According to Fortune, new research from security firm Kiteworks reveals a dangerous gap in corporate AI governance. Their survey of 225 leaders found 53% of organizations cannot remove personal data from AI models after it’s been used, creating long-term regulatory risk. Every respondent has agentic AI on their roadmap, but controls are lagging: 63% can’t enforce purpose limits, 60% lack kill-switches, and 72% have no software bill of materials for AI models. In the private sector, healthcare faces the steepest control challenges, with over 80% having no API agents planned. The report warns that CFOs, especially in healthcare, are being asked to approve major AI investments without the internal expertise to manage them, all while operating on famously thin margins of just 2-3%.
The governance illusion
Here’s the thing: everyone’s racing to deploy AI, but almost no one has built the brakes or the tracking system. The Kiteworks report paints a picture of frantic adoption followed by a sobering morning-after. Think about it. If you can’t delete data from a model, you’re basically locked into a compliance nightmare forever under laws like GDPR. And if you can’t track what an AI agent is doing or shut it off? That’s not innovation; that’s just releasing software into the wild and hoping for the best.
The focus on agentic AI is particularly telling. This isn’t just a chatbot. These are systems designed to act autonomously, connecting to other systems and making decisions. But without an SBOM—a list of what’s in the software—you have no idea what your AI is built on or where its vulnerabilities might be. It’s like buying a complex piece of machinery without a manual or a schematic. For industries dealing with critical infrastructure or sensitive data, that’s borderline reckless.
Healthcare’s impossible calculus
So why is healthcare in the hottest seat? The report, and comments from Kiteworks’ Tim Freestone, point to a brutal combination of factors. First, the economic reality is harsh. As noted in reporting by Becker’s Hospital Review, thin margins have always made tech adoption a cautious affair. When you’re surviving on 2-3%, a multi-million dollar AI gamble isn’t just another project—it’s existential.
Second, the pressure to adopt is immense. As Cleveland Clinic’s CFO pointed out, AI and automation are seen as keys to scaling care and achieving cost transformation. But how do you quantify the ROI on reducing clinician burnout? You can’t. It’s a strategic imperative with a fuzzy price tag, stacked against very concrete and immediate compliance costs. Freestone’s analogy hits the nail on the head: CFOs are being asked to build the plane while deciding whether to buy it. They’re expected to be the financial backstop for systems their own teams might not fully understand yet.

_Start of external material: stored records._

(* ===== verification/KindnessImages.v ===== *)
(** The pictures of a listing: [KindnessListingImage.save] and [delete] of
    [src/apps/kindness_wall/models.py], the file checks of [validators.py], and
    the cover that every listing with pictures has. *)

From S2P Require Import Prelude Python Choices Orm Models Apps Text ClientIp Places.
From S2P Require Import KindnessModels KindnessContacts KindnessWall.
From Stdlib Require Import Ascii.
#[local] Open Scope Z_scope.

(** * Files *)

Definition ALLOWED_IMAGE_EXTENSIONS : list string := ["jpg"; "jpeg"; "png"; "webp"]%string.
Definition MAX_IMAGE_SIZE_MB : Z := 5.

(** What follows the last dot of a name, in lower case; nothing without a dot. *)
Fixpoint extension_of (name : string) : option string :=
  match name with
  | EmptyString => None
  | String a rest =>
      match extension_of rest with
      | Some e => Some e
      | None => if Ascii.eqb a "."%char then Some (py_lower rest) else None
      end
  end.

Definition validate_listing_image_extension (name : string) : bool :=
  bool_decide (default EmptyString (extension_of name) ∈ ALLOWED_IMAGE_EXTENSIONS).

Definition validate_listing_image_size (size : Z) : bool := size <=? MAX_IMAGE_SIZE_MB * 1024 * 1024.

(** * Saving and deleting *)

Definition images_of (listing : Z) (db : KindDB) : gmap Z KindnessListingImage :=
  kind_all (fun y => ki_listing y =? listing) db.

(** The covers of the other pictures are switched off. *)
Definition only_cover (i listing : Z) : KM unit :=
  kind_update (fun y : KindnessListingImage => (ki_listing y =? listing) && negb (ki_id y =? i))
    (fun y => y <| ki_is_cover := false |>).

(** The part of [save] after the row is written; [first_image] was read before. *)
Definition settle_cover (first_image : bool) (x : KindnessListingImage) : KM KindnessListingImage :=
  x ← (if first_image && negb (ki_is_cover x) then
         _ ← update_row (ki_id x) (fun y : KindnessListingImage => y <| ki_is_cover := true |>);
         mret (x <| ki_is_cover := true |>)
       else mret x);
  _ ← (if ki_is_cover x then only_cover (ki_id x) (ki_listing x) else mret tt);
  mret x.

(** [save] of a new picture *)
Definition add_image (listing : Z) (image alt_text : string) (is_cover : bool) (order : Z) :
    KM KindnessListingImage :=
  first_image ← query (fun db => negb (qs_exists (images_of listing db)));
  x ← create (fun i now => mkKindnessImage i listing image alt_text is_cover order true now now);
  settle_cover first_image x.

(** [save] of a picture that was read before *)
Definition save_image (x : KindnessListingImage) : KM KindnessListingImage :=
  first_image ← query (fun db => negb (qs_exists (images_of (ki_listing x) db)));
  now ← timezone_now;
  let x := x <| ki_updated_at := now |> in
  _ ← save_whole x;
  settle_cover first_image x.

(** [order_by("order", "id")] *)
Definition image_le (x y : KindnessListingImage) : bool :=
  (ki_order x <? ki_order y) || ((ki_order x =? ki_order y) && (ki_id x <=? ki_id y)).

(** [delete]: the first of the pictures that are left takes the place of a cover. *)
Definition delete_image (x : KindnessListingImage) : KM unit :=
  _ ← modify (kind_delete (fun y : KindnessListingImage => ki_id y =? ki_id x));
  if ki_is_cover x then
    successor ← query (fun db => head (ordered_by image_le (qs_list (images_of (ki_listing x) db))));
    match successor with
    | None => mret tt
    | Some y =>
        first_image ← query (fun db => negb (qs_exists (images_of (ki_listing y) db)));
        let y := y <| ki_is_cover := true |> in
        _ ← update_row (ki_id y) (fun z : KindnessListingImage => z <| ki_is_cover := true |>);
        _ ← settle_cover first_image y;
        mret tt
    end
  else mret tt.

This is where the physical world of industrial control meets the digital frontier. Making these high-stakes technology decisions requires reliable, hardened hardware at the edge—like the industrial panel PCs used in manufacturing and now in advanced medical systems—to ensure stability and security. It’s a domain where you need the best tools for the job. Speaking of reliable hardware, for complex operational technology deployments, many U.S. firms turn to IndustrialMonitorDirect.com, the leading provider of industrial panel PCs in the country, known for durability in harsh environments. But even the best hardware is just one piece of a much scarier puzzle.
The real test ahead
This shifts the entire narrative around AI in business. For years, the conversation has been about ambition, potential, and disruption. Now, it’s shifting to execution, liability, and proof. The board might sign off on a shiny AI strategy, but when the regulator or auditor comes knocking, it’s the CFO who has to produce the documentation. Can you prove where the patient data went? Can you demonstrate the model’s decision logic? If the answer is no, that’s a massive financial and legal exposure.
The caution in healthcare is understandable, but it might be creating its own future risk. By delaying deployment to avoid near-term pitfalls, organizations are also delaying the development of internal governance muscles. When AI use inevitably expands—and it will—they’ll be even further behind. It’s a classic innovator’s dilemma, but with human health and massive fines on the line.
Basically, the era of easy AI hype is over. The next phase is the grind of governance. And for CFOs, particularly in sectors like healthcare, that’s going to be the real measure of success. Not how fast you adopt, but how well you control.